E vários outros desafios se impõem na nefrologia brasileira: há dificuldade de acesso ao diagnóstico da doença e ao tratamento em tempo oportuno; o acompanhamento ambulatorial pré-dialítico é insuficiente; o acesso para cirurgia vascular é limitado; existe um vazio assistencial em regiões afastadas dos grandes centros; há dificuldades para oferecer o tratamento a pacientes pediátricos; há dificuldade de acesso ao transplante renal; o acesso à diálise peritoneal é reduzido (apenas 5% da população têm acesso) e a remuneração é insuficiente para a manutenção e acompanhamento da equipe assistencial; e, por falta de vagas em clínicas, há pacientes internados em hospitais para realizar o tratamento.

“O que nos resta pensar é que o futuro é incerto para os pacientes renais crônicos. É importante que a sociedade saiba que essa terapia substitui a função que o rim doente não consegue mais executar e, sem esse tratamento, o paciente renal vai a óbito. Podemos dizer que o Brasil vinha, até aqui, sendo um bom exemplo de prestação de serviço nefrológico. Há pacientes renais com mais de 30 anos em diálise desde que os rins pararam. E esses cidadãos, em sua maioria, são pessoas carentes que adquirem diabetes e hipertensão e depois perdem a função renal porque se alimentaram mal por muitos anos; muitas mal têm tempo e dinheiro para comprar e produzir alimento saudável em casa, muito menos para fazer atividade física. A saúde das pessoas mais pobres é cada dia mais crítica. E, quando adoecem, não tomam os remédios necessários. Vão piorando cada vez mais”, alerta o médico.

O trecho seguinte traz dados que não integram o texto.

Lemma moved_flip a b d rb (st : Status) (rs : Reason) :
  d_nodes d !! b = Some rb -> n_ID rb = b -> d_edges d !! (sc, a, b) = Some false ->
  moved [] d (put (rb <| n_Deps ::= dep_delta st rs |>) (set_edge (sc, a, b) true d)).
Proof.
  intros Hb Hid He. set (rb' := rb <| n_Deps ::= _ |>).
  apply (moved_trans [] [] d (set_edge (sc, a, b) true d)).
  - split; [intros i r Hr; exists r; auto with pg|by intros i r Hr; exists r|done|]. intros k. unfold set_edge. simpl.
    destruct (decide (k = (sc, a, b))) as [->|E]; [rewrite lookup_insert_eq, He; by split|by rewrite lookup_insert_ne].
  - apply (moved_put _ rb); [unfold set_edge; simpl; by rewrite Hid|by split|auto].
Qed.

Lemma unsat_edges_flip d k : d_edges d !! k = Some false -> unsat_edges (set_edge k true d) = (unsat_edges d - 1)%Z.
Proof. intros Hk. unfold unsat_edges, set_edge. simpl. rewrite (msum_update _ _ _ false) by done. simpl. lia. Qed.

(** The items of the queue: failures, of rows of the scope, of rank [K] or
    more; the rows of a smaller rank do not change. *)
Context (K : Z).

Definition item_ok (d : db) (it : terminateItem) : Prop :=
  Status_Terminal (i_status it) = true /\
  forall r, d_nodes d !! i_id it = Some r -> n_Scope r = sc /\ (K <= n_Rank r)%Z.

Definition low_kept (d d' : db) : Prop :=
  forall j r, d_nodes d !! j = Some r -> (n_Rank r < K)%Z -> d_nodes d' !! j = Some r.

Lemma low_kept_trans d1 d2 d3 : low_kept d1 d2 -> low_kept d2 d3 -> low_kept d1 d3.
Proof. intros H1 H2 j r Hr Hk. apply H2; [|done]. by apply H1. Qed.

(** Only the row of [i] changed, and its rank is not low. *)
Lemma low_kept_but i r d d' :
  d_nodes d !! i = Some r -> (K <= n_Rank r)%Z -> (forall j, j <> i -> d_nodes d' !! j = d_nodes d !! j) -> low_kept d d'.
Proof. intros Hr Hk Ho j x Hx Hlt. rewrite Ho; [done|]. intros ->. simplify_eq. lia. Qed.

Lemma item_ok_moved names d d' it : moved names d d' -> item_ok d it -> item_ok d' it.
Proof.
  intros Hm [H1 H2]. split; [done|]. intros r' Hr'. destruct (mv_back _ _ _ Hm _ r' Hr') as (r & Hr & K0).
  rewrite (kp_scope _ _ K0), (kp_rank _ _ K0). auto.
Qed.

(** What one successor leaves: the effects it adds name what moved, no other
    row changed, its edge is no longer among the unsatisfied ones, and an item
    is paid for by an edge turned satisfied. *)
Definition cascade_post (a : Z) (w : nodeRow) (queue : list terminateItem) (effs : list Effect) (d : db)
    (acc : list terminateItem * list Effect) (d' : db) (p' : gmap string Z) : Prop :=
  pg_inv off (Some a) sc p' d' /\
  (exists more, snd acc = effs ++ more /\ moved (ef_NodeID <$> more) d d') /\
  Forall (item_ok d') (fst acc) /\ (forall it, it ∈ queue -> it ∈ fst acc) /\
  (forall j, j <> n_ID w -> d_nodes d' !! j = d_nodes d !! j) /\
  (forall s b, d_edges d' !! (s, a, b) = Some false -> d_edges d !! (s, a, b) = Some false /\ b <> n_ID w) /\
  (Z.of_nat (length (fst acc)) + unsat_edges d' <= Z.of_nat (length queue) + unsat_edges d)%Z.

Lemma wp_cascade_one a ra queue effs w d p :
  pg_inv off (Some a) sc p d -> d_nodes d !! a = Some ra -> done ra = true -> (K <= n_Rank ra)%Z ->
  fresh sc w d -> Forall (item_ok d) queue ->
  wp (cascade_one sc a (n_Status ra) (n_Reason ra) (queue, effs) w : M C _) (cascade_post a w queue effs d) d p.
Proof.
  intros Hi Ha Hda HK Hf Hq. unfold cascade_one. pose proof (pi_graph Hi) as Hg.
  destruct Hf as (rw & Hw & Hs & Hn & Hp & Hst).
  assert (Hsa : forall s b, d_edges d !! (s, a, b) = Some false -> n_ID w = b -> s = sc).
  { intros s b He <-. destruct (gi_edge d Hg s a _ _ He) as (? & y & _ & Hy & _ & Hys & _). congruence. }
  unfold markEdgeSatisfied. wp_steps.
  assert (Hskip : d_edges d !! (sc, a, n_ID w) <> Some false -> cascade_post a w queue effs d (queue, effs) d p).
  { intros Hne. split_and!; [done| |done|done|done| |done].
    - exists []. rewrite app_nil_r. split; [done|apply moved_refl].
    - intros s b He. split; [done|]. intros ->. apply Hne. by rewrite <- (Hsa s (n_ID w)). }
  destruct (d_edges d !! (sc, a, n_ID w)) as [[]|] eqn:He.
  1,3: apply wp_ret, wp_ret, Hskip; congruence.
  clear Hskip. wp_steps. apply wp_modify_db; [auto with pg|]. apply wp_ret. cbn [negb].
  apply wp_bind. unfold applyDepDelta. apply wp_bind, wp_update_returning. intros rb Hrb Hc. one_row Hrb Hw.
  apply wp_ret.
  assert (Hid : n_ID rw = n_ID w) by (apply (gi_id d Hg _ rw Hw)).
  pose proof (pg_inv_flip a p d (n_ID w) ra rw Hi He Ha Hda Hw Hc) as Hi1.
  pose proof (moved_flip a (n_ID w) d rw (n_Status ra) (n_Reason ra) Hw Hid He) as Hm1.
  set (rb' := rw <| n_Deps ::= _ |>) in *. set (d1 := put rb' (set_edge (sc, a, n_ID w) true d)) in *.
  change (put rb' _) with d1.
  assert (Hoth : forall j, j <> n_ID w -> d_nodes d1 !! j = d_nodes d !! j).
  { intros j Hj. unfold d1. rewrite lookup_put, decide_False; [done|]. simpl. congruence. }
  assert (Hself : d_nodes d1 !! n_ID w = Some rb').
  { unfold d1. rewrite lookup_put, decide_True; done. }
  assert (Hrem : forall s b, d_edges d1 !! (s, a, b) = Some false -> d_edges d !! (s, a, b) = Some false /\ b <> n_ID w).
  { intros s b. unfold d1, set_edge, put. simpl.
    destruct (decide ((s, a, b) = (sc, a, n_ID w))) as [E|E]; [rewrite E; by rewrite lookup_insert_eq|].
    rewrite lookup_insert_ne by done. intros He'. split; [done|]. intros ->. apply E. by rewrite (Hsa s (n_ID w)). }
  assert (Hu1 : unsat_edges d1 = (unsat_edges d - 1)%Z) by (by apply (unsat_edges_flip d)).
  assert (Hq1 : Forall (item_ok d1) queue).
  { eapply Forall_impl; [done|]. intros it. by apply (item_ok_moved [] d). }
  assert (Hf1 : forall dp, fresh sc (w <| n_Deps := dp |>) d1) by (intros dp; by exists rb').
  assert (Hstop : cascade_post a w queue effs d (queue, effs) d1 p).
  { split_and!; [done| |done|done|done|done|simpl; lia]. exists []. by rewrite app_nil_r. }
  destruct (n_Phase (w <| n_Deps := _ |>)) eqn:Hpw; try (apply wp_ret; exact Hstop).
  all: change (n_Phase w = ?ph) with (n_Phase w = ph) in Hpw.
  all: destruct (Unsatisfiable _ _).
  1,3: apply wp_ret; destruct Hstop as (? & (more & Hmore & ?) & ? & ? & ? & ? & ?);
       split_and!; [done|by exists more| |set_solver|done|done|cbn [fst]; rewrite length_app; simpl; lia];
       apply Forall_app; split; [done|]; apply Forall_singleton; split; [done|]; intros r Hr;
       one_row Hr Hself; split; [exact Hs|];
       destruct (gi_edge d Hg _ _ _ _ He) as (x & y & Hx & Hy & _ & _ & Hlt & _);
       one_row Hx Ha; one_row Hy Hw; simpl; lia.
  all: destruct (Ready _ _); [|apply wp_ret; exact Hstop].
  2: rewrite bool_decide_eq_true_2 by done; apply wp_ret; exact Hstop.
  rewrite bool_decide_eq_false_2 by done. apply wp_bind.
  eapply wp_mono; [eapply (wp_makeReady (Some a)); [done|apply Hf1|rewrite Hpw; done]|].
  intros [n' ef] d' p' _ (Hi' & Hm' & Ee' & Hoth' & Hef). apply wp_ret. split_and!; [done|..].
  - exists [ef]. split; [done|]. simpl. simpl in Hef. rewrite Hef. by apply (moved_trans [] _ d d1).
  - eapply Forall_impl; [exact Hq1|]. intros it. by apply (item_ok_moved _ d1 d' it Hm').
  - done.
  - intros j Hj. rewrite Hoth' by done. auto.
  - rewrite Ee'. done.
  - cbn [fst]. unfold unsat_edges in *. rewrite Ee'. lia.
Qed.

(** ** All the successors *)

Definition names (effs : list Effect) : list string := ef_NodeID <$> effs.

A doença renal crônica (DRC) é uma das principais causas de morte no Brasil, com 40 mil novos casos ao ano, de pessoas com alguma disfunção renal. Muitas nem sequer chegam a descobrir a doença a tempo de tratar e acabam falecendo. “Para se ter uma ideia, países com bom padrão de atendimento têm cerca de mil pacientes em tratamento para cada milhão de habitantes. O Brasil tem aproximadamente 550 pacientes para cada milhão de habitantes. Não é que o Brasil tem menor prevalência da doença. Temos ausência de diagnósticos e muitos vão a óbito antes de descobrirem o problema renal, que muitas vezes é silencioso”, finaliza.